I have a dataframe such as this one:
d <- data.frame(cbind(x=1, y=1:10, z=c("apple","pear","banana","A","B","C","D","E","F","G")), stringsAsFactors = FALSE)
I'd like to delete some rows from this dataframe, depending on the content of column z:
new_d <- d[-grep("D",d$z),]
This works fine; row 7 is now deleted:
new_d
x y z
1 1 1 apple
2 1 2 pear
3 1 3 banana
4 1 4 A
5 1 5 B
6 1 6 C
8 1 8 E
9 1 9 F
10 1 10 G
However, when I use grep to search for content that is not present in column z, it seems to delete all content of the dataframe:
new_d <- d[-grep("K",d$z),]
new_d
[1] x y z
<0 rows> (or 0-length row.names)
I would like to search and delete rows in this or another way, even if the character string I am searching for is not present. How to go about this?

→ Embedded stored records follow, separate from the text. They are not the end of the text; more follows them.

(** * TAXGROK_AI: document intake, extraction and what-if scenarios

    A shallow embedding of the TypeScript sources

    - the upload route           ([Upload], [determineDocumentType]),
    - the document-AI service    ([DocumentAI]),
    - the process route          ([Process], [processWithLLM]),
    - the what-if component      ([WhatIf]),
    - the document processor component ([DocumentProcessor]),

    followed by the properties proved about them.

    Modelling conventions.

    - A JavaScript string is a [string] of Latin-1 code units; the
      operations below ([toLowerCase], [trim], [substring], [includes], ...)
      are the ECMAScript ones restricted to that range.
    - A JavaScript number is the rational ([Q]) a double stands for; the
      additions, subtractions and divisions of the code round to the
      nearest double, ties to even ([Double.round]); [NaN] and the
      infinities are outside the model.
    - A JavaScript value that may be [undefined] is an [option]; a value of
      type [any] is a [js].
    - Code that can throw returns a [result]; the route handlers, which
      also write to the database, the file system and the response stream,
      run in the monad [M] over a [World].
    - Whether a call to the session, to the database or to the providers
      fails, and when the consumer of the response stream cancels it, is
      given with the request. *)

From Stdlib Require Import String Ascii List ZArith NArith QArith Lia Bool.
From Stdlib Require Import Qround Lqa.
From Stdlib Require Import DecimalString.
From stdpp Require Import base option list strings gmap.
Import ListNotations.
(** X24.  [bigint_rand_range] draws one random number [r] and, for a
    modulus [n >= 4], returns the base [2 + r mod (n - 3)], which lies in
    [[2, n - 2]]; its subtraction loop takes [r / (n - 3) + 1] turns, so
    with less fuel nothing is returned.  For [n = 3] the loop subtracts
    zero and never ends. *)
Theorem X24_random_base {L : Libc} (fuel : nat) (n : Big.bigint1024)
    (s : rng) :
  Big.wf n ->
  (4 <= Big.bigint_val n ->
   let r := Big.bigint_val (fst (Big.bigint_rand s)) in
   (r / (Big.bigint_val n - 3) < Z.of_nat fuel ->
    exists a, Big.bigint_rand_range fuel n s = Some (a, snd (Big.bigint_rand s)) /\
      Big.wf a /\ Big.bigint_val a = 2 + r mod (Big.bigint_val n - 3) /\
      2 <= Big.bigint_val a <= Big.bigint_val n - 2) /\
   (Z.of_nat fuel <= r / (Big.bigint_val n - 3) ->
    Big.bigint_rand_range fuel n s = None)) /\
  (Big.bigint_val n = 3 -> Big.bigint_rand_range fuel n s = None).
Proof.
  intros Hn. split; [|intros H3; now apply BigSieve.rand_range_three].
  intros H4 r. split.
  - intros Hq. eexists. split; [now apply BigSieve.rand_range_spec|].
    fold r. pose proof (BigMod.val_wf_bound n Hn) as Hb.
    pose proof (Z.mod_pos_bound r (Big.bigint_val n - 3) ltac:(lia)) as Hm.
    split; [apply BigFacts.wf_of_Z|].
    rewrite BigFacts.val_of_Z, Z.mod_small by lia. split; lia.
  - intros Hq. now apply BigSieve.rand_range_short.
Qed.

Lemma X24_random_base_witness :
  let n := Big.bigint_of_Z (2 ^ 1024 - 1) in
  let r := Big.bigint_val (fst (@Big.bigint_rand iso_libc 1)) in
  exists a, @Big.bigint_rand_range iso_libc 1 n 1
            = Some (a, snd (@Big.bigint_rand iso_libc 1)) /\
    Big.wf a /\ Big.bigint_val a = 2 + r mod (Big.bigint_val n - 3) /\
    2 <= Big.bigint_val a <= Big.bigint_val n - 2.
Proof.
  apply (proj1 (proj1 (@X24_random_base iso_libc 1 (Big.bigint_of_Z (2 ^ 1024 - 1)) 1
                         (BigFacts.wf_of_Z _)) ltac:(vm_compute; discriminate))).
  vm_compute. reflexivity.
Defined.

(** X25.  [is_probable_prime_1024] rejects every proper multiple of a prime
    of the table in the sieve stage: the answer is "composite" and no base
    is drawn. *)
Theorem X25_driver_1024_rejects_table_multiples {L : Libc} (fuel : nat)
    (n : Big.bigint1024) (p rounds : Z) (s : rng) :
  Big.wf n -> In p small_primes -> (p | Big.bigint_val n) ->
  Big.bigint_val n <> p ->
  Big.is_probable_prime_1024 fuel n rounds s = Some (false, s).
Proof.
  intros Hn Hin Hd Hne. unfold Big.is_probable_prime_1024.
  pose proof (BigSieve.table_32 p Hin) as Hp.
  assert (Hm : Big.bigint_val n mod p = 0) by (apply Z.mod_divide; [lia|trivial]).
  rewrite BigSieve.sieve_1024_reject; trivial.
  - exact BigSieve.table_32.
  - intros Hn'. apply Hne. symmetry.
    now apply (NativeSieve.small_primes_coprime p (Big.bigint_val n)).
  - now exists p.
Qed.

Lemma X25_driver_1024_rejects_table_multiples_witness :
  @Big.is_probable_prime_1024 iso_libc 0 (Big.bigint_of_Z (199 * 2 ^ 900)) 10 1
  = Some (false, 1).
Proof.
  apply (@X25_driver_1024_rejects_table_multiples iso_libc 0 _ 199).
  - apply BigFacts.wf_of_Z.
  - vm_compute. tauto.
  - rewrite BigFacts.val_of_Z, Z.mod_small by lia.
    exists (2 ^ 900). apply Z.mul_comm.
  - rewrite BigFacts.val_of_Z. vm_compute. discriminate.
Defined.
Lemma lock_invariant_reached p : reached_without_stop p → lock_invariant p.
Proof.
  induction 1 as [|p e _ IH Hns]; [reflexivity|].
  apply lock_invariant_step; assumption.
Qed.

(** Without a call of [stopAudio], whatever the toggles, the answers of the
    service and the ended events: never more than one request in flight, never
    more than one source playing, and none of either while the lock is free. *)
Lemma at_most_one_source_without_stop p :
  reached_without_stop p →
  (active_sources p ≤ 1)%nat ∧ (in_flight p ≤ 1)%nat
  ∧ (isAudioLockedRef p = false → active_sources p = 0%nat ∧ in_flight p = 0%nat).
Proof.
  intros Hr. apply lock_invariant_reached in Hr. unfold lock_invariant in Hr.
  pose proof (active_le_live p).
  destruct (isAudioLockedRef p); split_and!; try lia; intros; try discriminate; lia.
Qed.

(** ** Playback controller: what holds while [stopAudio] is not called *)

Lemma count_lookup_pos {A} (f : A → bool) (l : list A) k x :
  l !! k = Some x → f x = true → (1 ≤ count f l)%nat.
Proof.
  intros Hk Hf. rewrite <- (take_drop_middle l k x Hk), count_app. simpl.
  rewrite Hf. lia.
Qed.

Lemma count_zero_false {A} (f : A → bool) (l : list A) k x :
  count f l = 0%nat → l !! k = Some x → f x = false.
Proof.
  intros Hz Hk. destruct (f x) eqn:Hf; [|reflexivity].
  pose proof (count_lookup_pos f l k x Hk Hf). lia.
Qed.

Lemma stop_free_invariant_initial : stop_free_invariant initialPlayback.
Proof.
  constructor; simpl; try reflexivity; try discriminate;
    try (split; discriminate).
Qed.

Ltac invariant_fields :=
  constructor; unfold lock_invariant, in_flight, live_sources; simpl;
  rewrite ?count_app; simpl; auto; try lia; try discriminate;
  try solve [split; intros; first [lia | discriminate | reflexivity]];
  try solve [intuition lia].

Lemma stop_free_invariant_step p e :
  e ≠ Stop → stop_free_invariant p → stop_free_invariant (App.step p e).
Proof.
  intros Hns [Hlock Hload Hplay Hpaused Hctx Htasks Hsrc].
  destruct p as [ctx src lock pl pa lo srcs ts lg].
  unfold lock_invariant, in_flight, live_sources in *. simpl in *. subst pa.
  destruct e as [text| |i o|k]; [| contradiction | |]; simpl.
  - (* Toggle *)
    unfold App.handleAudioToggle. simpl.
    destruct lock; [invariant_fields|].
    assert (pl = false) as ->.
    { destruct pl; [|reflexivity]. pose proof (proj1 Hplay eq_refl). lia. }
    destruct (truthy_string text) as [t|]; invariant_fields.
  - (* Settle *)
    unfold App.settle. simpl.
    destruct (ts !! i) as [t|] eqn:Hi; [|invariant_fields].
    pose proof (count_insert is_start ts i t Done Hi) as Hs_done.
    pose proof (count_insert is_pause ts i t Done Hi) as Hp_done.
    assert (Hnot_pause : is_pause t = false).
    { eapply count_zero_false; eassumption. }
    assert (Hstart_locked : is_start t = true →
              lock = true ∧ count is_start ts = 1%nat ∧ count is_live srcs = 0%nat
              ∧ pl = false).
    { intros Hst. pose proof (count_lookup_pos is_start ts i t Hi Hst).
      destruct lock; [|lia]. split_and!; try lia; try reflexivity.
      destruct pl; [|reflexivity]. pose proof (proj1 Hplay eq_refl). lia. }
    assert (Hfail : ∀ lg', is_start t = true →
              stop_free_invariant
                (mkPlayback ctx src false pl false false srcs (<[i := Done]> ts) lg')).
    { intros lg' Hst. destruct (Hstart_locked Hst) as (-> & Hone & Hzero & ->).
      rewrite Hst in Hs_done. rewrite Hnot_pause in Hp_done. simpl in *.
      invariant_fields. }
    destruct t as [text|audio|audio| | |]; simpl in Hnot_pause; try discriminate.
    + (* AwaitSpeak *)
      destruct o as [v|error]; [|apply Hfail; reflexivity].
      unfold App.startAudioPlayback_spoken.
      destruct (truthy_string v) as [audio|]; [|apply Hfail; reflexivity].
      destruct (Hstart_locked eq_refl) as (-> & Hone & Hzero & ->).
      pose proof (count_insert is_start ts i _ (AwaitDecode audio) Hi) as Hd.
      pose proof (count_insert is_pause ts i _ (AwaitDecode audio) Hi) as Hpd.
      simpl in Hd, Hpd.
      destruct ctx as [[]|]; [| contradiction |]; simpl; invariant_fields.
    + (* AwaitCtxResume *)
      destruct o as [v|error]; [|apply Hfail; reflexivity].
      destruct (Hstart_locked eq_refl) as (-> & Hone & Hzero & ->).
      pose proof (count_insert is_start ts i _ (AwaitDecode audio) Hi) as Hd.
      pose proof (count_insert is_pause ts i _ (AwaitDecode audio) Hi) as Hpd.
      simpl in Hd, Hpd. unfold App.startAudioPlayback_decode. simpl.
      invariant_fields.
    + (* AwaitDecode *)
      destruct o as [v|error]; [|apply Hfail; reflexivity].
      destruct (Hstart_locked eq_refl) as (-> & Hone & Hzero & ->).
      unfold App.startAudioPlayback_decoded. simpl.
      rewrite insert_app_r_alt by lia. rewrite Nat.sub_diag. simpl.
      simpl in Hs_done, Hp_done.
      invariant_fields.
      intros k st Hk.
      destruct (decide (k < length srcs)%nat) as [Hlt|Hge].
      * rewrite lookup_app_l in Hk by exact Hlt.
        pose proof (count_zero_false is_live srcs k st Hzero Hk) as Hnl.
        destruct (Hsrc k st Hk) as [-> | [-> _]]; [left; reflexivity|discriminate].
      * rewrite lookup_app_r in Hk by lia.
        destruct (k - length srcs)%nat as [|n] eqn:Hd; simpl in Hk; [|discriminate].
        injection Hk as <-. right. split; [reflexivity|]. f_equal. lia.
    + (* Done *)
      invariant_fields.
  - (* Ended *)
    unfold App.dispatch_ended. simpl.
    destruct (srcs !! k) as [st|] eqn:Hk; [|invariant_fields].
    destruct (Hsrc k st Hk) as [-> | [-> Href]]; [invariant_fields|].
    simpl in Href. subst src.
    pose proof (count_insert is_live srcs k playing ended Hk) as He. simpl in He.
    pose proof (count_lookup_pos is_live srcs k playing Hk eq_refl) as Hpos.
    destruct lock; [|lia].
    unfold App.onended. simpl.
    invariant_fields.
    intros k' st' Hk'.
    destruct (decide (k' = k)) as [->|Hne].
    + rewrite list_lookup_insert_eq in Hk' by (eapply lookup_lt_Some; eassumption).
      injection Hk' as <-. left. reflexivity.
    + rewrite list_lookup_insert_ne in Hk' by auto.
      destruct (Hsrc k' st' Hk') as [-> | [-> Href']]; [left; reflexivity|].
      simpl in Href'. congruence.
Qed.
Lemma skip_write_io_inv n st st' :
  stuffer_valid st (handshake_io (conn st)) = true ->
  0 <= n <= UINT32_MAX ->
  s2n_stuffer_skip_write malloc S_handshake_io n st = (Ok tt, st') ->
  stuffer_valid st' (handshake_io (conn st')) = true
  /\ write_cursor (handshake_io (conn st')) = write_cursor (handshake_io (conn st)) + n
  /\ (exists pad, stuffer_region st' (handshake_io (conn st'))
                  = stuffer_region st (handshake_io (conn st)) ++ pad)
  /\ rsa_premaster_secret (conn st') = rsa_premaster_secret (conn st)
  /\ actual_protocol_version (conn st') = actual_protocol_version (conn st)
  /\ world st' = world st
  /\ (forall p, get_blob st' p = get_blob st p).
Proof.
  intros Hv Hn H.
  destruct (stuffer_valid_inv _ _ Hv) as (((Hr0 & Hrw) & Hws & Hsz) & Hcell).
  unfold UINT32_MAX in *.
  destruct st as [c h bl sl w]. cbn [conn] in *.
  assert (space_remaining (handshake_io c)
          = size (blob (handshake_io c)) - write_cursor (handshake_io c)) as Hsp
    by (unfold space_remaining, uint32; apply Z.mod_small; lia).
  unfold_write_prims. cbn [conn] in *. rewrite Hsp in *.
  repeat (case_match; simplify_eq; cbn [negb] in * ).
  all: proj_simpl.
  all: repeat match goal with
       | H : (_ <? _) = true |- _ => apply Z.ltb_lt in H
       | H : (_ <? _) = false |- _ => apply Z.ltb_ge in H
       end.
  all: unfold UINT32_MAX, S2N_MIN_STUFFER_GROWTH_IN_BYTES in *.
  all: assert (uint32 (write_cursor (handshake_io c) + n)
               = write_cursor (handshake_io c) + n) as Hwc;
    [ unfold uint32 in *; apply Z.mod_small;
      try rewrite (Z.mod_small (n - _)) in * by lia; lia | rewrite Hwc ].
  - (* the stuffer had no storage *)
    destruct Hcell as [(Hd & Hs0 & Hreg) | (a & bs & Hd & _)]; [|congruence].
    rewrite Hreg.
    match goal with |- stuffer_valid ?st ?s = true /\ _ =>
      match st with context [Live ?bs'] =>
        destruct (stuffer_valid_cell st s (length h) bs') as [Hc1 Hc2]
      end
    end.
    + unfold stuffer_typed, uint32, UINT32_MAX in *. proj_simpl.
      rewrite (Z.mod_small (n - _)) in * by lia. lia.
    + reflexivity.
    + proj_simpl. rewrite lookup_app_r by lia. now rewrite Nat.sub_diag.
    + proj_simpl. unfold zlen. rewrite length_replicate. lia.
    + split; [exact Hc1|]. split; [reflexivity|].
      split; [eexists; rewrite Hc2; reflexivity|].
      split; [reflexivity|]. split; [reflexivity|]. split; [reflexivity|].
      intros []; reflexivity.
  - (* the storage is extended *)
    destruct Hcell as [(Hd & _) | (a & bs & Hd & Hh & Hz & Hreg)]; [congruence|].
    rewrite Hreg.
    match goal with H : data _ = Ptr ?r ?off |- _ =>
      rewrite Hd in H; injection H as <- <- end.
    match goal with H : load _ _ _ = Some _ |- _ =>
      rewrite <- Hz, (load_whole_cell (mk_state c h bl sl w) a bs Hh) in H;
      injection H as <- end.
    match goal with |- stuffer_valid ?st ?s = true /\ _ =>
      match st with context [set_region_bytes _ ?bs' _] =>
        destruct (stuffer_valid_cell st s a bs') as [Hc1 Hc2]
      end
    end.
    + unfold stuffer_typed, uint32, UINT32_MAX in *. proj_simpl.
      rewrite (Z.mod_small (n - _)) in * by lia. lia.
    + reflexivity.
    + proj_simpl. apply list_lookup_insert_eq. now apply lookup_lt_Some in Hh.
    + proj_simpl. unfold zlen in *. rewrite length_app, length_replicate. lia.
    + split; [exact Hc1|]. split; [reflexivity|].
      split; [eexists; rewrite Hc2; reflexivity|].
      split; [reflexivity|]. split; [reflexivity|]. split; [reflexivity|].
      intros []; reflexivity.
  - (* there is room *)
    split.
    { unfold stuffer_valid in *. proj_simpl.
      apply andb_prop in Hv as [_ Hv2]. rewrite Hv2, andb_true_r.
      apply bool_decide_eq_true_2. unfold stuffer_typed, UINT32_MAX. proj_simpl. lia. }
    split; [reflexivity|].
    split; [exists []; now rewrite app_nil_r|].
    split; [reflexivity|]. split; [reflexivity|]. split; [reflexivity|].
    intros []; reflexivity.
Qed.
(** * finance-lib: loan amortization, effective interest and payment plans

    A shallow embedding of [src/index.js].  The JavaScript code computes on
    Numbers; it is translated once, over an interface [NumberOps] of the
    Number operations it uses, and read in two instances:

    - [Binary64]: IEEE 754 binary64, the Numbers the program runs on, as
      Rocq's primitive floats.  [Math.pow] is the one operation ECMAScript
      leaves "implementation-approximated"; it is a parameter of the
      instance, constrained where needed by [Pow.faithful].
    - [Exact]: the same operations without rounding error, on the real
      line extended with NaN and the two infinities.  It carries the
      statements that quantify over all loans. *)

From Stdlib Require Import ZArith List String Ascii Bool Lia.
From Stdlib Require Import Floats.
From Stdlib Require Import Reals Lra.
Import ListNotations.

#[local] Set Warnings "-inexact-float".

(** ** The Number interface of the program *)

Declare Scope js_scope.
Delimit Scope js_scope with js.

Class NumberOps (num : Type) : Type := {
  (** a decimal literal [m]e[e], the Number nearest to [m * 10^e] *)
  of_decimal : Z -> Z -> num;
  NaN : num;
  Infinity : num;
  neg : num -> num;
  add : num -> num -> num;
  sub : num -> num -> num;
  mul : num -> num -> num;
  div : num -> num -> num;
  (** [a < b] and [a == b] on Numbers *)
  lt : num -> num -> bool;
  eq : num -> num -> bool;
  Math_pow : num -> num -> num;
  Math_round : num -> num;
  Math_floor : num -> num;
  Math_ceil : num -> num;
  Math_abs : num -> num;
  Math_min : num -> num -> num;
  Number_isFinite : num -> bool;
  (** truthiness of a Number: false for 0 and NaN *)
  ToBoolean : num -> bool;
  (** the abstract operation ToLength, an integer in [0, 2^53 - 1] *)
  ToLength : num -> Z
}.

Notation "a + b" := (add a b) : js_scope.
Notation "a - b" := (sub a b) : js_scope.
Notation "a * b" := (mul a b) : js_scope.
Notation "a / b" := (div a b) : js_scope.
Notation "a < b" := (lt a b) : js_scope.
Notation "a > b" := (lt b a) : js_scope.
Notation "a == b" := (eq a b) (at level 70, no associativity) : js_scope.

(** An integer literal. *)
Definition int {num : Type} {ops : NumberOps num} (z : Z) : num := of_decimal z 0.

(** ** JavaScript values found in fee arrays *)

Inductive JSValue (num : Type) : Type :=
| JSUndefined
| JSNull
| JSBoolean (b : bool)
| JSNumber (n : num)
| JSString (s : string).

Arguments JSUndefined {num}.
Arguments JSNull {num}.
Arguments JSBoolean {num} b.
Arguments JSNumber {num} n.
Arguments JSString {num} s.

(** *** The prefix grammar StrDecimalLiteral read by [parseFloat] *)

Inductive StrDecimal : Type :=
| SDInfinity (negative : bool)
| SDNumber (negative : bool) (mantissa exponent : Z).

Definition digit_of (c : ascii) : option Z :=
  let n := Z.of_N (N_of_ascii c) in
  if ((48 <=? n) && (n <=? 57))%Z then Some (n - 48)%Z else None.

Definition isStrWhiteSpaceChar (c : ascii) : bool :=
  let n := N_of_ascii c in
  ((9 <=? n) && (n <=? 13) || (n =? 32) || (n =? 160))%N.

Fixpoint trimStart (s : list ascii) : list ascii :=
  match s with
  | c :: r => if isStrWhiteSpaceChar c then trimStart r else s
  | [] => []
  end.

(** [DecimalDigits]: the value read so far, the number of digits read, and
    the rest of the input. *)
Fixpoint decimalDigits (acc count : Z) (s : list ascii) : Z * Z * list ascii :=
  match s with
  | c :: r =>
      match digit_of c with
      | Some d => decimalDigits (10 * acc + d)%Z (count + 1)%Z r
      | None => (acc, count, s)
      end
  | [] => (acc, count, [])
  end.

Fixpoint starts_with (p s : list ascii) : option (list ascii) :=
  match p, s with
  | [], _ => Some s
  | a :: p', b :: s' => if Ascii.eqb a b then starts_with p' s' else None
  | _ :: _, [] => None
  end.

Definition signPrefix (s : list ascii) : bool * list ascii :=
  match s with
  | "-"%char :: r => (true, r)
  | "+"%char :: r => (false, r)
  | _ => (false, s)
  end.

(** [ExponentPart], when one follows; otherwise the exponent is 0 and the
    prefix ends before it. *)
Definition exponentPart (s : list ascii) : Z :=
  match s with
  | c :: r =>
      if (Ascii.eqb c "e" || Ascii.eqb c "E")%bool then
        let '(negative, r') := signPrefix r in
        let '(v, count, _) := decimalDigits 0 0 r' in
        if (count =? 0)%Z then 0%Z else if negative then (- v)%Z else v
      else 0%Z
  | [] => 0%Z
  end.

(** The longest prefix of the trimmed input that is a StrDecimalLiteral. *)
Definition strDecimalLiteral (input : string) : option StrDecimal :=
  let '(negative, s) := signPrefix (trimStart (list_ascii_of_string input)) in
  match starts_with (list_ascii_of_string "Infinity") s with
  | Some _ => Some (SDInfinity negative)
  | None =>
      let '(ip, n_ip, s1) := decimalDigits 0 0 s in
      let '(fp, n_fp, s2) :=
        match s1 with
        | "."%char :: r => decimalDigits ip 0 r
        | _ => (ip, 0%Z, s1)
        end in
      if ((n_ip =? 0) && (n_fp =? 0))%Z then None
      else Some (SDNumber negative fp (exponentPart s2 - n_fp))
  end.

(** ** The program, over any instance of the interface *)

Inductive Completion (A : Type) : Type :=
| Return (v : A)
| ThrowRangeError.

Arguments Return {A} v.
Arguments ThrowRangeError {A}.

(** A parameter with a default value: [None] is an argument left out. *)
Definition with_default {A : Type} (arg : option A) (d : A) : A :=
  match arg with
  | Some a => a
  | None => d
  end.

(** The part of a [Date] the program reads. *)
Record Date : Type := {
  getFullYear : Z;
  getMonth : Z
}.

Record YearMonth : Type := {
  ym_year : Z;
  ym_month : Z
}.

Record ScheduleEntry (num : Type) : Type := {
  downPayment : num;
  feesPaid : num;
  remainder : num;
  interest : num;
  year : Z;
  month : Z
}.

Arguments downPayment {num} _.
Arguments feesPaid {num} _.
Arguments remainder {num} _.
Arguments interest {num} _.
Arguments year {num} _.
Arguments month {num} _.

Record Bisection (num : Type) : Type := {
  high : num;
  low : num;
  guess : num;
  previousGuess : num
}.

Arguments high {num} _.
Arguments low {num} _.
Arguments guess {num} _.
Arguments previousGuess {num} _.

(** [do { st = body(st) } while (cond(st))], run for at most [fuel] rounds;
    [None] when the fuel runs out before the condition fails. *)
Fixpoint do_while {S : Type} (fuel : nat) (body : S -> S) (cond : S -> bool)
  (st : S) : option S :=
  match fuel with
  | O => None
  | Datatypes.S fuel' =>
      let st' := body st in
      if cond st' then do_while fuel' body cond st' else Some st'
  end.

(** The callback of [Array.from] called at the indices [i], [i+1], ...; the
    variable the callback closes over and assigns is threaded as [s]. *)
Fixpoint array_from_loop {S A : Type} (n : nat) (i : Z) (mapFn : S -> Z -> A * S)
  (s : S) : list A :=
  match n with
  | O => []
  | Datatypes.S n' =>
      let '(a, s') := mapFn s i in
      a :: array_from_loop n' (i + 1)%Z mapFn s'
  end.

Section Finance.

Context {num : Type} {ops : NumberOps num}.
Local Open Scope js_scope.

(** [parseFloat] of a string: the Number of its longest numeric prefix. *)
Definition parseFloat_string (s : string) : num :=
  match strDecimalLiteral s with
  | None => NaN
  | Some (SDInfinity negative) => if negative then neg Infinity else Infinity
  | Some (SDNumber negative m e) =>
      if negative then neg (of_decimal m e) else of_decimal m e
  end.

(** [parseFloat] converts its argument to a string and reads that.  A Number
    prints to a string that reads back as itself, except that both zeros
    print as "0". *)
Definition parseFloat (value : JSValue num) : num :=
  match value with
  | JSNumber n => if n == int 0 then int 0 else n
  | JSString s => parseFloat_string s
  | JSUndefined => parseFloat_string "undefined"
  | JSNull => parseFloat_string "null"
  | JSBoolean b => parseFloat_string (if b then "true" else "false")
  end.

To remove the rows in R, use the subsetting in R. There is no built-in function of removing a row from the data frame, but you can access a data frame without some rows specified by the negative index. This process is also called subsetting. This way, you can remove unwanted rows from the data frame.
To remove a character in an R data frame column, we can use gsub function which will replace the character with blank. For example, if we have a data frame called df that contains a character column say x which has a character ID in each value then it can be removed by using the command gsub("ID","",as.
R: Remove Rows from Data Frame Based on Condition You can use the subset () function to remove rows with certain values in a data frame in R: #only keep rows where col1 value is less than 10 and col2 value is less than 8 new_df <- subset (df, col1<10 & col2<8)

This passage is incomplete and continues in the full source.